The president last week invited his nominees to the White House, where he called the delay in action on the 4th Circuit nominees “irresponsible.” Bush says the Senate should confirm at least nine more appellate court nominees before the end of the Congress to match the number of judges confirmed in the final year of the previous two administrations; since the beginning of the 110th Congress, the Senate has confirmed six of his appellate nominees.

Democrats and their allies off Capitol Hill say the Bush administration is intentionally picking a fight by floating nominees certain to face stiff opposition in the upper chamber, rather than making consensus choices that could more easily be confirmed to the bench. They also say Bush has made the problem of vacancies worse by not sending up names quickly enough. Nineteen open positions throughout the federal judiciary have no nominees.

“If President Bush were very serious about filling vacancies, he would nominate mainstream conservatives who might well be confirmed,” said Judith E. Schaeffer, legal director for the liberal People for the American Way. “Instead, he’s shown that he’s motivated by the extreme right wing of the party.”

Judiciary Committee Chairman Patrick Leahy (D-Vt.) defends his panel’s work, saying that the Senate confirmed more nominations in 2007 than it did in the preceding three sessions when Republicans ran the chamber.

But the fact that the committee has yet to schedule any hearings over the 4th Circuit nominees is only likely to exacerbate the fight between the two parties over the issue.

“If Democrats think they can run out the clock and win, they didn’t see the Super Bowl this year,” a senior Senate Republican aide said. “You can bet we’re going to highlight the stalling.”

Sen.

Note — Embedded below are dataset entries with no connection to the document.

(* ===== verification/XeSync.v ===== *)
(** * Graphics driver: sending what has changed

    The parts of the chip's state the driver keeps copies of, and the loops
    that send the blocks marked dirty: after them the chip holds every block. *)
From S2P Require Import Prelude Bits Xe XeGpu.

(** ** Bits of a dirty word *)

Lemma nz_bit d s : 0 <= s < 32 -> nz (d .& (1 .<< s)) = Z.testbit d s.
Proof.
  intros Hs. assert (1 .<< s = 2 ^ s) as ->.
  { rewrite Z.shiftl_1_l. apply u32_id. split; [by apply Z.pow_nonneg|]. apply Z.pow_lt_mono_r; lia. }
  unfold nz. destruct (Z.testbit d s) eqn:E.
  - rewrite (proj2 (Z.eqb_neq _ 0)); [done|]. intros H.
    assert (Z.testbit (d .& 2 ^ s) s = true) as Ht by (rewrite Z.land_spec, E, Z.pow2_bits_true by lia; done).
    by rewrite H, Z.bits_0 in Ht.
  - rewrite (proj2 (Z.eqb_eq _ 0)); [done|]. bitwise n Hn. rewrite Z.land_spec, Z.bits_0, Z.pow2_bits_eqb by lia.
    destruct (Z.eqb_spec s n); [subst; by rewrite E|apply andb_false_r].
Qed.

Lemma bit_word s n : 0 <= s < 32 -> 0 <= n -> Z.testbit (1 .<< s) n = (s =? n).
Proof.
  intros Hs Hn. rewrite u32_bits by done. rewrite Z.shiftl_1_l, Z.pow2_bits_eqb by lia.
  destruct (Z.eqb_spec s n); [|apply andb_false_r]. rewrite (proj2 (Z.ltb_lt n 32)) by lia. done.
Qed.
Lemma not32_testbit x n : 0 <= n -> Z.testbit (not32 x) n = xorb (Z.testbit x n) (n <? 32).
Proof.
  intros Hn. unfold not32. change 0xFFFFFFFF with (Z.ones 32). rewrite Z.lxor_spec. f_equal.
  rewrite Z.testbit_ones by lia. by rewrite (proj2 (Z.leb_le 0 n)) by done.
Qed.
Lemma word_zero d : is_word d -> (forall b, 0 <= b < 32 -> Z.testbit d b = false) -> d = 0.
Proof.
  intros Hw H. bitwise n Hn. rewrite Z.bits_0. destruct (Z.lt_ge_cases n 32); [apply H; lia|by apply (high_bits d 32)].
Qed.
Lemma word_bit d : is_word d -> nz d = true -> exists b, 0 <= b < 32 /\ Z.testbit d b = true.
Proof.
  intros Hw Hz. unfold nz in Hz. apply negb_true_iff, Z.eqb_neq in Hz. unfold is_word in Hw.
  exists (Z.log2 d). rewrite Z.bit_log2 by lia. split; [|done]. split; [apply Z.log2_nonneg|apply Z.log2_lt_pow2; lia].
Qed.
Lemma lor_add k a b : 0 <= k -> a mod 2 ^ k = 0 -> 0 <= b < 2 ^ k -> a .| b = a + b.
Proof.
  intros Hk Ha Hb. rewrite Z.add_nocarry_lxor.
  - symmetry. apply Z.lxor_lor. bitwise n Hn. rewrite Z.land_spec, Z.bits_0. destruct (Z.lt_ge_cases n k) as [H|H].
    + rewrite <- (Z.mod_pow2_bits_low a k n H), Ha, Z.bits_0. done.
    + rewrite (high_bits b k) by done. apply andb_false_r.
  - bitwise n Hn. rewrite Z.land_spec, Z.bits_0. destruct (Z.lt_ge_cases n k) as [H|H].
    + rewrite <- (Z.mod_pow2_bits_low a k n H), Ha, Z.bits_0. done.
    + rewrite (high_bits b k) by done. apply andb_false_r.
Qed.

Lemma scan_start_spec n d s : 0 <= s -> s + Z.of_nat n = 32 ->
  (exists b, s <= b < 32 /\ Z.testbit d b = true) ->
  s <= scan_start n d s < 32 /\ Z.testbit d (scan_start n d s) = true /\
  (forall b, s <= b < scan_start n d s -> Z.testbit d b = false).
Proof.
  revert s. induction n as [|n IH]; intros s H0 H1 (b & Hb & Hd); [lia|].
  cbn [scan_start]. rewrite nz_bit by lia. destruct (Z.testbit d s) eqn:E; [split_and!; [lia..|done|lia]|].
  destruct (IH (s + 1)) as (H2 & H3 & H4); [lia..| |].
  - exists b. split; [|done]. assert (b <> s) by congruence. lia.
  - split_and!; [lia..|done|]. intros b' Hb'. destruct (decide (b' = s)) as [->|]; [done|]. apply H4. lia.
Qed.

Lemma scan_end_spec n d s : 0 <= s -> s + Z.of_nat n = 32 -> is_word d ->
  let '(e, d') := scan_end n d s in
  s <= e <= 32 /\ is_word d' /\ (n <> O -> Z.testbit d s = true -> s < e) /\
  (forall b, 0 <= b -> Z.testbit d' b = Z.testbit d b && negb ((s <=? b) && (b <? e))).
Proof.
  revert d s. induction n as [|n IH]; intros d s H0 H1 Hw; cbn [scan_end].
  { split_and!; try done; try lia. intros b Hb. replace ((s <=? b) && (b <? s)) with false; [by rewrite andb_true_r|].
    destruct (Z.leb_spec s b), (Z.ltb_spec b s); try done; lia. }
  rewrite nz_bit by lia. destruct (Z.testbit d s) eqn:E.
  - specialize (IH (d .& not32 (1 .<< s)) (s + 1) ltac:(lia) ltac:(lia)).
    destruct (scan_end n _ (s + 1)) as [e d']. destruct IH as (Hr & Hw' & _ & Hb).
    { rewrite Z.land_comm. by apply is_word_land. }
    split_and!; try done; try lia. intros b H. rewrite Hb by done.
    rewrite Z.land_spec, not32_testbit, bit_word by lia.
    destruct (Z.eqb_spec s b) as [<-|Hne].
    + rewrite (proj2 (Z.ltb_lt s 32)) by lia. cbn [xorb]. rewrite !andb_false_r. rewrite Z.leb_refl, (proj2 (Z.ltb_lt s e)) by lia. by rewrite andb_false_r.
    + cbn [xorb]. replace (s + 1 <=? b) with (s <=? b) by (destruct (Z.leb_spec s b), (Z.leb_spec (s + 1) b); try done; lia).
      destruct (Z.ltb_spec b 32); [by rewrite andb_true_r|]. rewrite (high_bits d 32 b) by (done || lia). done.
  - split_and!; try done; try lia. intros b Hb. replace ((s <=? b) && (b <? s)) with false; [by rewrite andb_true_r|].
    destruct (Z.leb_spec s b), (Z.ltb_spec b s); try done; lia.
Qed.

(** ** Registers that hold given words *)

Section holds.
Context {G : Type} {CP : CommandProcessor G}.

Definition holds (g : G) (reg : Z) (vals : list Z) : Prop :=
  forall i v, vals !! i = Some v -> cp_reg g (reg + Z.of_nat i) = v.

Lemma holds_write reg vals g : holds (cp_write reg vals g) reg vals.
Proof.
  intros i v Hv. rewrite cp_reg_write. pose proof (lookup_lt_Some _ _ _ Hv).
  rewrite (proj2 (Z.leb_le _ _)), (proj2 (Z.ltb_lt _ _)) by lia. cbn [andb].
  replace (Z.to_nat (reg + Z.of_nat i - reg)) with i by lia. by apply nth_lookup_Some.
Qed.

Lemma reg_frame reg vals g r : r < reg \/ reg + Z.of_nat (length vals) <= r ->
  cp_reg (cp_write reg vals g) r = cp_reg g r.
Proof.
  intros H. rewrite cp_reg_write. destruct (Z.leb_spec reg r); [|done].
  rewrite (proj2 (Z.ltb_ge r _)) by lia. done.
Qed.

Lemma holds_ext g g' reg vals :
  (forall r, reg <= r < reg + Z.of_nat (length vals) -> cp_reg g' r = cp_reg g r) -> holds g reg vals -> holds g' reg vals.
Proof. intros H Hh i v Hv. rewrite H; [by apply Hh|]. apply lookup_lt_Some in Hv. lia. Qed.

Lemma holds_frame reg vals g r l :
  r + Z.of_nat (length l) <= reg \/ reg + Z.of_nat (length vals) <= r -> holds g r l -> holds (cp_write reg vals g) r l.
Proof. intros H. apply holds_ext. intros x Hx. apply reg_frame. lia. Qed.

(** A part of the words, in the registers from its place on. *)
Lemma holds_slice reg vals g off n : 0 <= off -> 0 <= n -> holds g reg vals -> holds g (reg + off) (slice off n vals).
Proof.
  intros H0 H1 H i v Hv. unfold slice in Hv. apply lookup_take_Some in Hv as [Hv _]. rewrite lookup_drop in Hv.
  rewrite <- (H _ _ Hv). f_equal. lia.
Qed.
Lemma slice_slice o1 n1 o2 n2 (l : list Z) : 0 <= o1 -> 0 <= o2 -> 0 <= n2 -> o2 + n2 <= n1 ->
  slice o2 n2 (slice o1 n1 l) = slice (o1 + o2) n2 l.
Proof.
  intros. unfold slice. rewrite skipn_firstn_comm, take_take, drop_drop. f_equal; [lia|]. f_equal. lia.
Qed.
Lemma slice_length o n (l : list Z) : 0 <= o -> 0 <= n -> o + n <= Z.of_nat (length l) -> Z.of_nat (length (slice o n l)) = n.
Proof. intros. unfold slice. rewrite length_take, length_drop. lia. Qed.

(** ** Dirty blocks *)

Section blocks.
Context (d : XenosDevice -> Z) {Sd : Setter d} (a : XenosDevice -> list Z) (reg c m : Z).

(** Block [b] of the copies is in the chip. *)
Definition block (xe : XenosDevice) (g : G) (b : Z) : Prop :=
  holds g (reg + b * (c * m)) (slice (b * (c * m)) (c * m) (a xe)).
Definition blocks_ok (dw : Z) (xe : XenosDevice) (g : G) : Prop :=
  forall b, 0 <= b < 32 -> Z.testbit dw b = false -> block xe g b.
(** Only registers of the blocks have changed. *)
Definition only_blocks (g g' : G) : Prop :=
  (forall r, r < reg \/ reg + 32 * (c * m) <= r -> cp_reg g' r = cp_reg g r) /\
  (forall t, cp_program g' t = cp_program g t).

Hypothesis Hc : 0 < c * m <= 64.
Hypothesis Hreg : 0x2000 <= reg < 2 ^ 15 - 0x800.
Hypothesis Hal : reg mod 0x800 = 0.
Hypothesis d_set : forall f xe, d (set d f xe) = f (d xe).
Hypothesis a_set : forall f xe, a (set d f xe) = a xe.
Hypothesis set_set : forall f h xe, set d f (set d h xe) = set d (fun x => f (h x)) xe.
Hypothesis set_same : forall v xe, d xe = v -> set d (fun _ => v) xe = xe.
Hypothesis set_rb : forall f xe, rb_secondary (set d f xe) = rb_secondary xe.
Hypothesis set_wptr : forall f xe, rb_secondary_wptr (set d f xe) = rb_secondary_wptr xe.
Hypothesis out_d : forall ws xe, d (out ws xe) = d xe.
Hypothesis out_a : forall ws xe, a (out ws xe) = a xe.
Hypothesis out_set : forall f ws xe, set d f (out ws xe) = out ws (set d f xe).

Lemma block_header s e : 0 <= s < e -> e <= 32 ->
  reg .| (s * c * m) .| (((e - s) * c * m - 1) .<< 16)
  = reg + s * (c * m) + ((e - s) * (c * m) - 1) * 2 ^ 16.
Proof.
  intros Hs He. assert (0 <= s * (c * m) < 2 ^ 11) by nia.
  assert (0 <= (e - s) * (c * m) - 1 < 2 ^ 11) by nia.
  rewrite <- !Z.mul_assoc. generalize dependent (s * (c * m)). generalize dependent ((e - s) * (c * m) - 1).
  clear -Hreg Hal. intros y Hy x Hx. rewrite (lor_add 11 reg x) by (done || lia). rewrite Z.lor_comm.
  rewrite Z.shiftl_mul_pow2 by lia. rewrite u32_id by (split; lia).
  rewrite (lor_add 16) by (rewrite ?Z.mod_mul; lia). lia.
Qed.

(** One run of dirty blocks. *)
Lemma run_written s e xe g : 0 <= s < e -> e <= 32 -> Z.of_nat (length (a xe)) = 32 * (c * m) ->
  let g' := cp_write (reg + s * (c * m)) (slice (s * (c * m)) ((e - s) * (c * m)) (a xe)) g in
  only_blocks g g' /\
  (forall b, 0 <= b < 32 -> block xe g b \/ s <= b < e -> block xe g' b).
Proof.
  intros Hs He Hl g'.
  assert (Z.of_nat (length (slice (s * (c * m)) ((e - s) * (c * m)) (a xe))) = (e - s) * (c * m)) as Hsl by (apply slice_length; nia).
  split.
  - split; [|intros t; apply cp_program_write]. intros r Hr. apply reg_frame. rewrite Hsl. nia.
  - intros b Hb H. unfold block. destruct (decide (s <= b < e)) as [Hin|Hout].
    + replace (reg + b * (c * m)) with (reg + s * (c * m) + (b - s) * (c * m)) by lia.
      replace (slice (b * (c * m)) (c * m) (a xe))
        with (slice ((b - s) * (c * m)) (c * m) (slice (s * (c * m)) ((e - s) * (c * m)) (a xe)))
        by (rewrite slice_slice by nia; f_equal; lia).
      apply holds_slice; [nia..|]. apply holds_write.
    + destruct H as [H|H]; [|lia]. apply holds_frame; [|done]. rewrite Hsl, slice_length by nia. nia.
Qed.

Lemma only_blocks_trans g1 g2 g3 : only_blocks g1 g2 -> only_blocks g2 g3 -> only_blocks g1 g3.
Proof.
  intros [H1 H2] [H3 H4]. split; [intros r Hr; by rewrite H3, H1|intros t; by rewrite H4, H2].
Qed.

(** What sending the dirty blocks does. *)
Definition uploaded (xe : XenosDevice) (g : G) (xe' : XenosDevice) (g' : G) : Prop :=
  (exists ws, xe' = out ws (set d (fun _ => 0) xe)) /\ only_blocks g g' /\
  (blocks_ok (d xe) xe g -> blocks_ok 0 xe g').

Lemma upload_loop f k xe g : 0 <= k <= 32 -> 32 - k < Z.of_nat f -> is_word (d xe) ->
  (forall b, 0 <= b < k -> Z.testbit (d xe) b = false) -> Z.of_nat (length (a xe)) = 32 * (c * m) ->
  sends [] ((4 + c * m) * (32 - k)) (while f (fun _ =>
    xe <- get ;;
    if nz (d xe) then
      let start := scan_start 32 (d xe) 0 in
      let '(end_, d') := scan_end (Z.to_nat (32 - start)) (d xe) start in
      modify (set d (fun _ => d')) ;;
      let base := start * c in
      let num := (end_ - start) * c * m in
      Xe_pAlign ;;
      rput32 (reg .| (base * m) .| ((num - 1) .<< 16)) ;;
      rput (slice (base * m) num (a xe)) ;;
      ret (Some tt)
    else ret None) tt) xe g (fun _ => uploaded xe g).
Proof.
  revert k xe g. induction f as [|f IH]; intros k xe g Hk Hf Hw Hlow Hl; [lia|].
  cbn [while]. apply sends_assoc, sends_get. destruct (nz (d xe)) eqn:Ez.
  2: { apply sends_ret_bind, sends_ret; [nia|]. unfold nz in Ez. apply negb_false_iff, Z.eqb_eq in Ez.
       split; [|split; [done|by rewrite Ez]]. exists []. by rewrite out_nil, set_same. }
  destruct (scan_start_spec 32 (d xe) 0) as (Hs & Hbit & Hclr); [lia..|by apply word_bit|].
  cbv zeta. set (s := scan_start 32 (d xe) 0) in *. clearbody s.
  pose proof (scan_end_spec (Z.to_nat (32 - s)) (d xe) s ltac:(lia) ltac:(lia) Hw) as He.
  destruct (scan_end _ _ s) as [e d'] eqn:Ee. destruct He as (He & Hw' & Hse & Hd'). specialize (Hse ltac:(lia) Hbit).
  assert (k <= s) as Hks. { destruct (Z.lt_ge_cases s k) as [H|]; [|done]. rewrite Hlow in Hbit by lia. done. }
  replace ((4 + c * m) * (32 - k)) with (3 + (1 + ((e - s) * (c * m) + ((4 + c * m) * (32 - k) - 4 - (e - s) * (c * m))))) by lia.
  assert (0 <= (4 + c * m) * (32 - k) - 4 - (e - s) * (c * m)) by nia.
  apply sends_assoc. eapply sends_step; [reflexivity|apply set_rb|apply set_wptr|].
  apply sends_assoc, sends_align; [|nia]. intros xe1 [ws1 Ex1].
  apply sends_assoc, sends_rput32; [|nia]. apply sends_assoc.
  replace (s * c * m) with (s * (c * m)) by lia. replace ((e - s) * c * m) with ((e - s) * (c * m)) by lia.
  set (l := slice (s * (c * m)) ((e - s) * (c * m)) (a xe)).
  assert (Z.of_nat (length l) = (e - s) * (c * m)) as Hll by (apply slice_length; nia).
  set (N := (4 + c * m) * (32 - e)).
  apply (sends_mono _ (Z.of_nat (length l) + N) _ _ _ _ (fun _ => uploaded xe g)); [|nia|done].
  apply sends_rput; [|nia]. cbn [app].
  eapply (sends_type0 (reg + s * (c * m)) l); [|nia..|].
  { rewrite Hll. f_equal. rewrite <- (block_header s e) by lia. f_equal; [f_equal; lia|]. do 2 f_equal. lia. }
  apply sends_ret_bind.
  destruct (run_written s e xe g ltac:(lia) ltac:(lia) Hl) as [Ho Hb].
  set (g1 := cp_write _ _ g) in *.
  assert (exists ws, out l (out [reg .| s * (c * m) .| ((e - s) * (c * m) - 1) .<< 16] xe1) = out ws (set d (fun _ => d') xe)) as [ws2 E2].
  { subst xe1. rewrite !out_out. eauto. }
  rewrite E2. eapply sends_mono; [apply (IH e)|lia|]; rewrite ?out_d, ?out_a, ?d_set, ?a_set; try done; try lia.
  { intros b Hbe. rewrite Hd' by lia. destruct (Z.lt_ge_cases b s) as [Hbs|Hbs].
    - rewrite Hclr by lia. done.
    - rewrite (proj2 (Z.leb_le s b)), (proj2 (Z.ltb_lt b e)) by lia. apply andb_false_r. }
  intros [] xe' g' ([ws3 E3] & Ho' & Hb'). split.
  { exists (ws2 ++ ws3). rewrite E3, out_set, out_out, set_set. done. }
  split; [by eapply only_blocks_trans|]. intros Hok.
  assert (forall dw h, blocks_ok dw (out ws2 (set d (fun _ => d') xe)) h <-> blocks_ok dw xe h) as Hsame.
  { intros dw h. unfold blocks_ok, block. by rewrite out_a, a_set. }
  rewrite out_d, d_set, !Hsame in Hb'. apply Hb'. intros b Hb0 Hbit'. apply Hb; [done|].
  rewrite Hd' in Hbit' by lia. apply andb_false_iff in Hbit' as [Hx|Hx]; [left; by apply Hok|right].
  apply negb_false_iff, andb_true_iff in Hx as [H1 H2]. apply Z.leb_le in H1. apply Z.ltb_lt in H2. lia.
Qed.

Lemma upload_dirty_sends xe g : is_word (d xe) -> Z.of_nat (length (a xe)) = 32 * (c * m) ->
  sends [] ((4 + c * m) * 32) (upload_dirty d a reg c m) xe g (fun _ => uploaded xe g).
Proof.
  intros Hw Hl. unfold upload_dirty. apply (sends_mono _ ((4 + c * m) * (32 - 0) + 0) _ _ _ _ (fun _ => uploaded xe g)); [|lia|done].
  eapply sends_bind; [apply (upload_loop 33 0); (done || lia)|lia|]. intros [] xe' g' H. by apply sends_ret.
Qed.
End blocks.
End holds.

Arlen Specter (Pa.), ranking Republican on the Judiciary Committee, asked Leahy in a recent letter to move on a number of the nominees. But if that doesn’t generate action, Republicans plan to take a more confrontational approach, such as denying a quorum during business committee meetings of the Judiciary Committee, aides said.

Bush has floated four names for the five open seats on the 4th Circuit. Last month, Duncan Getchell, a Richmond-based lawyer, withdrew from consideration after the Senate slow-walked his nomination due to criticism from his home-state senators, Republican John Warner and Democrat Jim Webb. The two complained that Bush brushed aside their suggestions to find a consensus nominee and tried to push through a nominee who had generated opposition from the left. Bush has not yet proposed a new nominee for that post.

Three other nominees are pending before the court: Robert Conrad, the chief judge of the Western District of North Carolina, who was nominated last July; attorney Steve Matthews of South Carolina, who was nominated in September and used to work in the Reagan Justice Department; and Rod Rosenstein, who was floated last November and currently serves as the U.S. attorney in Maryland.

Conrad and Matthews both have the support of their home-state Republican senators, but their background has sparked opposition from the left. Matthews sits on the board of the conservative Landmark Legal Foundation, which in 2007 nominated Rush Limbaugh for the Nobel Peace Prize. Conrad has generated opposition for some of his past writings, including a 1988 op-ed that called the anti-abortion group Planned Parenthood a “radical fringe group” and a 1991 article criticizing basketball star Magic Johnson for failing to promote abstinence and instead advocating safe sex as an effective means of HIV prevention.

Republicans say critics have cherry-picked issues that are not representative of the qualifications of the nominees.

Rosenstein’s background has not come under criticism from Maryland’s senators, Democrats Barbara Mikulski and Ben Cardin, but both have withheld support because he was not among the list of consensus nominees they asked Bush to choose.